(Task prompt)
Among the entries below, find the line with "exists ok, edgesComplete", then quote it and each following line up to and including the line with "(Arrivals (w_rollups w) (w_ingested w)) Hk Step5m", and nothing else.

== == ==

(** The world moves on outside the compactor: 5-minute buckets from [hz] on change. *)
Lemma worldInv_frame hz hz' w w' :
  worldInv hz w -> hz <= hz' -> sameBelow hz w w' -> w_marks w' = w_marks w ->
  rollupKeys (w_rollups w') -> edgeKeys (w_edges w') ->
  (forall k r, ro_StepSeconds r <> Step5m ->
    w_rollups w !! k = Some r <-> w_rollups w' !! k = Some r) ->
  (forall k r, ed_StepSeconds r <> Step5m ->
    w_edges w !! k = Some r <-> w_edges w' !! k = Some r) ->
  (forall s b, rollupHas (w_rollups w) s b -> rollupHas (w_rollups w') s b) ->
  worldInv hz' w'.
Proof.
  intros (Hr & He & Hm) Hhz Hs Em Kr Ke Or Oe Hh. unfold worldInv. rewrite Em.
  assert (forall s e, olderRollup w s e -> olderRollup w' s e) as Ho
    by (intros s e (b & ? & ?); exists b; auto).
  split_and!.
  - eapply frame_inv; try done; [apply rollup_laws| |by intros; eapply rollupHour_frame].
    intros k r Hc. destruct (decide (ro_StepSeconds r = Step5m)); [|by apply Or].
    apply (proj1 Hs); [done|]. by destruct Hc.
  - eapply frame_inv; try done; [apply edge_laws| |by intros; eapply edgeHour_frame].
    intros k r Hc. destruct (decide (ed_StepSeconds r = Step5m)); [|by apply Oe].
    apply (proj1 (proj2 Hs)); [done|]. by destruct Hc.
  - intros S th HS Hth. destruct (Hm S th HS Hth) as (? & ? & H5 & ?). split_and!; try done.
    intros ES. specialize (H5 ES). lia.
Qed.

(** ** Bucket builds *)

Lemma buildStep_rows {T K} `{Countable K} (stepOf bucketOf : T -> Z) (pk : T -> K) merge
  `{!MergeLaws stepOf bucketOf pk merge} c5 S b ok (t t' : gmap K T) :
  keysOk stepOf bucketOf pk t -> buildStep stepOf bucketOf pk merge c5 S b ok t t' ->
  (forall k r, stepOf r <> S -> t !! k = Some r <-> t' !! k = Some r) /\
  (forall S' b', hasAt stepOf bucketOf t S' b' -> hasAt stepOf bucketOf t' S' b') /\
  (forall S' b', S' <> S -> hasAt stepOf bucketOf t' S' b' -> hasAt stepOf bucketOf t S' b').
Proof.
  intros Hk (w & -> & Hw & _). split_and!.
  - intros k r Hne. eapply (write_other stepOf bucketOf pk merge t S b); eauto. by intros [? _].
  - intros. eapply (write_hasAt stepOf bucketOf pk merge); eauto.
  - intros S' b' Hne Ha. by eapply (write_hasAt_inv stepOf bucketOf pk merge) in Ha as [?|[? _]]; eauto.
Qed.

(** A chunked replace writes some of its rows, and all of them when it succeeds. *)
Lemma replace_spec {T K} `{Countable K} (pk : T -> K) compare oks rows (t : gmap K T) :
  match writeTierRows compare (replaceRow pk) spanRollupChunk oks rows t with
  | (err, t') => exists written, t' = foldl (replaceRow pk) t written /\
      (forall r, r ∈ written -> r ∈ rows) /\ (err = None -> forall r, r ∈ rows -> r ∈ written) /\
      (oks = [] -> err = None)
  end.
Proof.
  destruct (writeTierRows _ _ _ _ _ _) as [err t'] eqn:E.
  apply writeTierRows_spec in E as (w & Hp & -> & Hn); [|unfold spanRollupChunk; lia].
  exists w. split_and!; [done| | |].
  - intros r Hr. rewrite Hp. by apply elem_of_app; left.
  - intros -> r Hr. rewrite Hp in Hr. by rewrite app_nil_r in Hr.
  - intros ->. apply Hn. rewrite take_nil. constructor.
Qed.

Lemma attempt_eq {A} (f : world -> option A) w :
  attempt f w = (if hd true (w_faults w) then f w else None, setFaults (tl (w_faults w)) w).
Proof. done. Qed.

Lemma reads_eq {A} (f : world -> A) w :
  reads f w = (if hd true (w_faults w) then Some (f w) else None, setFaults (tl (w_faults w)) w).
Proof. done. Qed.

Abbreviation rollupStep := (buildStep ro_StepSeconds ro_Bucket spanRollupPK Merge).
Abbreviation edgeStep := (buildStep ed_StepSeconds ed_Bucket spanEdgePK MergeEdges).
Abbreviation rollupComplete := (completeAt ro_StepSeconds ro_Bucket).
Abbreviation edgeComplete := (completeAt ed_StepSeconds ed_Bucket).

(** The check the code runs is the one the invariant speaks of. *)
Lemma rollupsComplete_iff w S b :
  coarse S -> (S | b) -> rollupKeys (w_rollups w) ->
  exists ok, rollupsComplete w (sourceOf S) (b * second) ((b + S) * second) = Some ok /\
    (ok = true <-> rollupComplete (rollupHour w) (w_rollups w) S b).
Proof.
  intros HS Hd Hk. unfold completeAt. destruct (coarse_source S HS) as [[-> E]|[-> E]]; rewrite E.
  - rewrite decide_True by done. unfold rollupHour.
    destruct (windowComplete_spec ro_StepSeconds ro_Bucket spanRollupPK (w_rollups w)
      (SpansIngestedBetween (w_ingested w)) Hk Step5m 12 b) as (ok & Eq & _);
      [unfold fixedStep; auto|eapply Z.divide_trans; [|exact Hd]; by exists 12|].
    change (b + Z.of_nat 12 * Step5m) with (b + StepHour) in Eq. unfold rollupsComplete.
    exists ok. split; [exact Eq|]. unfold CountSpanRollupBuckets. rewrite Eq. split; congruence.
  - rewrite decide_False by done.
    destruct (dayComplete ro_StepSeconds ro_Bucket spanRollupPK (w_rollups w)
      (SpansIngestedBetween (w_ingested w)) Hk b Hd) as [Hiff [ok Eq]].
    exists ok. split; [exact Eq|]. rewrite <- Hiff, Eq. split; congruence.
Qed.

Lemma edgesComplete_iff w S b :
  coarse S -> (S | b) -> edgeKeys (w_edges w) ->
  exists ok, edgesComplete w (sourceOf S) (b * second) ((b + S) * second) = Some ok /\
    (ok = true <-> edgeComplete (edgeHour w) (w_edges w) S b).
Proof.
  intros HS Hd Hk. unfold completeAt. destruct (coarse_source S HS) as [[-> E]|[-> E]]; rewrite E.
  - rewrite decide_True by done. unfold edgeHour.
    destruct (windowComplete_spec ed_StepSeconds ed_Bucket spanEdgePK (w_edges w)
      (Arrivals (w_rollups w) (w_ingested w)) Hk Step5m 12 b) as (ok & Eq & _);
      [unfold fixedStep; auto|eapply Z.divide_trans; [|exact Hd]; by exists 12|].
    change (b + Z.of_nat 12 * Step5m) with (b + StepHour) in Eq. unfold edgesComplete.
    exists ok. split; [exact Eq|]. unfold CountSpanEdgeBuckets. rewrite Eq. split; congruence.
  - rewrite decide_False by done.
    destruct (dayComplete ed_StepSeconds ed_Bucket spanEdgePK (w_edges w)
      (Arrivals (w_rollups w) (w_ingested w)) Hk b Hd) as [Hiff [ok Eq]].
    exists ok. split; [exact Eq|]. rewrite <- Hiff, Eq. split; congruence.
Qed.

Definition okOf {A} (r : option A) : bool := match r with Some _ => true | None => false end.

(** Both bucket builds are this program, over the table they read and write. *)
Section Build.
Context {T K : Type} `{Countable K}.
Context (stepOf bucketOf : T -> Z) (pk : T -> K) (merge : list T -> Z -> Z -> list T).
Context {laws : MergeLaws stepOf bucketOf pk merge}.
Context (compare : T -> T -> comparison).
Context (get : world -> gmap K T) (set : gmap K T -> world -> world).
Context (get_faults : forall fs w, get (setFaults fs w) = get w).
Context (set_faults : forall fs t w, set t (setFaults fs w) = setFaults fs (set t w)).
Context (set_get : forall w, set (get w) w = w).
Context (complete : world -> Z -> Z -> Z -> option bool) (c5 : world -> Z -> Prop).

Definition replaceIn (rows : list T) : M unit := fun w =>
  let '(err, t) := writeTierRows compare (replaceRow pk) spanRollupChunk (w_faults w) rows (get w) in
  (match err with None => Some tt | Some _ => None end,
   setFaults (drop (length (Chunk spanRollupChunk rows)) (w_faults w)) (set t w)).

Definition buildBucket (tier : Tier) (start end_ : Z) : M nat :=
  ok ← attempt (fun w => complete w (tier_Source tier) start end_);
  if negb ok then mret 0%nat
  else
    src ← reads (fun w => tierWindow stepOf bucketOf (get w) (tier_Source tier) start end_);
    match src with
    | [] => mret 0%nat
    | _ =>
        let merged := merge src (tier_Step tier) (Unix start) in
        _ ← replaceIn merged;
        mret (length merged)
    end.

Lemma buildBucket_step w S b ok :
  complete w (sourceOf S) (b * second) ((b + S) * second) = Some ok ->
  (ok = true <-> completeAt stepOf bucketOf (c5 w) (get w) S b) ->
  match buildBucket (tierOf S) (b * second) ((b + S) * second) w with
  | (res, w') => exists fs t', w' = setFaults fs (set t' w) /\
      buildStep stepOf bucketOf pk merge (c5 w) S b (okOf res) (get w) t' /\
      (w_faults w = [] -> fs = [] /\ okOf res = true)
  end.
Proof.
  intros Ec Hok.
  assert (forall fs o, (o = false \/ ok = false \/ built stepOf bucketOf merge (get w) S b = []) ->
    (w_faults w = [] -> fs = [] /\ o = true) ->
    exists fs' t', setFaults fs w = setFaults fs' (set t' w) /\
      buildStep stepOf bucketOf pk merge (c5 w) S b o (get w) t' /\
      (w_faults w = [] -> fs' = [] /\ o = true)) as Hnone.
  { intros fs o Ho Hf. exists fs, (get w). split; [by rewrite set_get|]. split; [|done].
    exists []. split_and!; [done|by intros ? ?%not_elem_of_nil|done|].
    intros -> Hcomp%Hok r Hr. destruct Ho as [?|[?|E]]; [done|congruence|by rewrite E in Hr]. }
  unfold buildBucket, mbind, M_bind. rewrite attempt_eq. cbn [tierOf tier_Source tier_Step].
  rewrite Ec. destruct (hd true (w_faults w)) eqn:E1.
  2:{ apply Hnone; [by left|]. intros Ew. by rewrite Ew in E1. }
  destruct ok; cbn [negb]; cbn beta iota; [|apply Hnone; [by right; left|by intros ->]].
  rewrite reads_eq, get_faults. cbn [setFaults w_faults].
  destruct (hd true (tl (w_faults w))) eqn:E2.
  2:{ apply Hnone; [by left|]. intros Ew. by rewrite Ew in E2. }
  fold (sources stepOf bucketOf (get w) S b).
  destruct (sources _ _ _ S b) as [|x src] eqn:Es.
  { apply Hnone; [|by intros ->]. right. right. unfold built. rewrite Es. by eapply merge_nil. }
  rewrite <- Es, Unix_second. fold (built stepOf bucketOf merge (get w) S b).
  unfold replaceIn. rewrite !get_faults. cbn [setFaults w_faults].
  pose proof (replace_spec pk compare (tl (tl (w_faults w)))
    (built stepOf bucketOf merge (get w) S b) (get w)) as Hr.
  destruct (writeTierRows _ _ _ _ _ _) as [err t'].
  destruct Hr as (wr & Ht & Hin & Hall & Hh).
  destruct err; eexists _, t'; (split; [rewrite !set_faults; reflexivity|]).
  all: split; [exists wr; split_and!; [done|done|intros _; by apply Hok|intros Ho _; by try apply Hall]|].
  all: intros Ew; rewrite Ew in *; simpl; rewrite drop_nil; split; [done|]; by specialize (Hh eq_refl).
Qed.
End Build.

Lemma compactRollupBucket_step w S b :
  coarse S -> (S | b) -> rollupKeys (w_rollups w) ->
  match compactRollupBucket (tierOf S) (b * second) ((b + S) * second) w with
  | (res, w') => exists fs t', w' = setFaults fs (setRollups t' w) /\
      rollupStep (rollupHour w) S b (okOf res) (w_rollups w) t' /\
      (w_faults w = [] -> fs = [] /\ okOf res = true)
  end.
Proof.
  intros HS Hd Hk. destruct (rollupsComplete_iff w S b HS Hd Hk) as (ok & Ec & Hok).
  by apply (buildBucket_step ro_StepSeconds ro_Bucket spanRollupPK Merge compareSpanRollupKey
    w_rollups setRollups ltac:(done) ltac:(done) ltac:(by intros []) rollupsComplete rollupHour w S b ok).
Qed.

Lemma compactEdgeBucket_step w S b :
  coarse S -> (S | b) -> edgeKeys (w_edges w) ->
  match compactEdgeBucket (tierOf S) (b * second) ((b + S) * second) w with
  | (res, w') => exists fs t', w' = setFaults fs (setEdges t' w) /\
      edgeStep (edgeHour w) S b (okOf res) (w_edges w) t' /\
      (w_faults w = [] -> fs = [] /\ okOf res = true)
  end.
Proof.
  intros HS Hd Hk. destruct (edgesComplete_iff w S b HS Hd Hk) as (ok & Ec & Hok).
  by apply (buildBucket_step ed_StepSeconds ed_Bucket spanEdgePK MergeEdges compareSpanEdgeKey
    w_edges setEdges ltac:(done) ltac:(done) ltac:(by intros []) edgesComplete edgeHour w S b ok).
Qed.

(** ** Builds and watermarks keep the invariant *)

(** What a build of bucket [b] needs of the watermarks. *)
Definition mayBuild (hz : Z) (w : world) (S b : Z) : Prop :=
  coarse S /\ (S | b) /\ 0 <= b /\
  (S = StepHour -> (b + StepHour) * second <= hz) /\
  (S = StepDay -> exists th, w_marks w !! Step5m = Some th /\ b + StepDay <= th) /\
  (w_marks w !! sourceOf S = None -> olderRollup w (sourceOf S) (b + S)).

Lemma build_keeps hz w w' : worldInv hz w ->
  (forall k r, ro_StepSeconds r = Step5m -> w_rollups w !! k = Some r <-> w_rollups w' !! k = Some r) ->
  (forall k r, ed_StepSeconds r = Step5m -> w_edges w !! k = Some r <-> w_edges w' !! k = Some r) ->
  (forall s b, rollupHas (w_rollups w) s b -> rollupHas (w_rollups w') s b) ->
  w_marks w' = w_marks w -> w_ingested w' = w_ingested w ->
  rollupInv (rollupHour w) (w_marks w) hz (olderRollup w) (w_rollups w') ->
  edgeInv (edgeHour w) (w_marks w) hz (olderRollup w) (w_edges w') ->
  worldInv hz w'.
Proof.
  intros (_ & _ & Hm) Hr He Hh Em Ei Ir Ie. unfold worldInv. rewrite Em.
  assert (sameBelow hz w w') as Hs by (split_and!; [auto|auto|by rewrite Ei]).
  assert (forall s e, olderRollup w s e -> olderRollup w' s e) as Ho
    by (intros s e (b & ? & ?); exists b; auto).
  split_and!; [| |done].
  - eapply (frame_inv _ _ _ _ (rollupHour w)); try done; [by eapply ti_keys|].
    by intros; eapply rollupHour_frame.
  - eapply (frame_inv _ _ _ _ (edgeHour w)); try done; [by eapply ti_keys|].
    by intros; eapply edgeHour_frame.
Qed.

Lemma sourceOf_ne S : coarse S -> S <> Step5m /\ sourceOf S <> S.
Proof. by intros [->| ->]. Qed.

(** A build of one bucket of [span_rollups]. *)
Lemma rollup_build hz w S b ok fs t' :
  worldInv hz w -> mayBuild hz w S b ->
  dayFree ro_StepSeconds ro_Bucket (w_rollups w) S b ->
  (ok = true \/ forall th, w_marks w !! sourceOf S = Some th -> th < b + S) ->
  rollupStep (rollupHour w) S b ok (w_rollups w) t' ->
  let w' := setFaults fs (setRollups t' w) in
  worldInv hz w' /\ (ok = true -> rollupHas t' S b -> rollupWhole t' S b) /\
  (forall x, rollupHas t' (sourceOf S) x <-> rollupHas (w_rollups w) (sourceOf S) x) /\
  (forall S' x, rollupHas (w_rollups w) S' x -> rollupHas t' S' x).
Proof.
  intros Hi (HS & Hd & Hb & Hh & Hday & Hst) Hf Hok Hstep w'.
  pose proof Hi as (Hr & He & Hm). pose proof (sourceOf_ne S HS) as [Hne5 Hne].
  destruct (buildStep_rows _ _ _ _ _ _ _ _ _ _ (ti_keys _ _ _ _ _ _ _ _ _ Hr) Hstep) as (Hrows & Hup & Hdn).
  destruct (buildStep_inv _ _ _ _ _ _ _ _ _ _ _ _ _ Hr HS Hd Hb Hh Hday Hst Hf Hok Hstep) as [Hr' Hwh].
  split_and!; [|done| |done].
  - apply (build_keeps hz w); try done. intros k r E. apply Hrows. congruence.
  - intros x. split; [by apply Hdn|by apply Hup].
Qed.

== == ==

(Task answer)
  exists ok, edgesComplete w (sourceOf S) (b * second) ((b + S) * second) = Some ok /\
    (ok = true <-> edgeComplete (edgeHour w) (w_edges w) S b).
Proof.
  intros HS Hd Hk. unfold completeAt. destruct (coarse_source S HS) as [[-> E]|[-> E]]; rewrite E.
  - rewrite decide_True by done. unfold edgeHour.
    destruct (windowComplete_spec ed_StepSeconds ed_Bucket spanEdgePK (w_edges w)
      (Arrivals (w_rollups w) (w_ingested w)) Hk Step5m 12 b) as (ok & Eq & _);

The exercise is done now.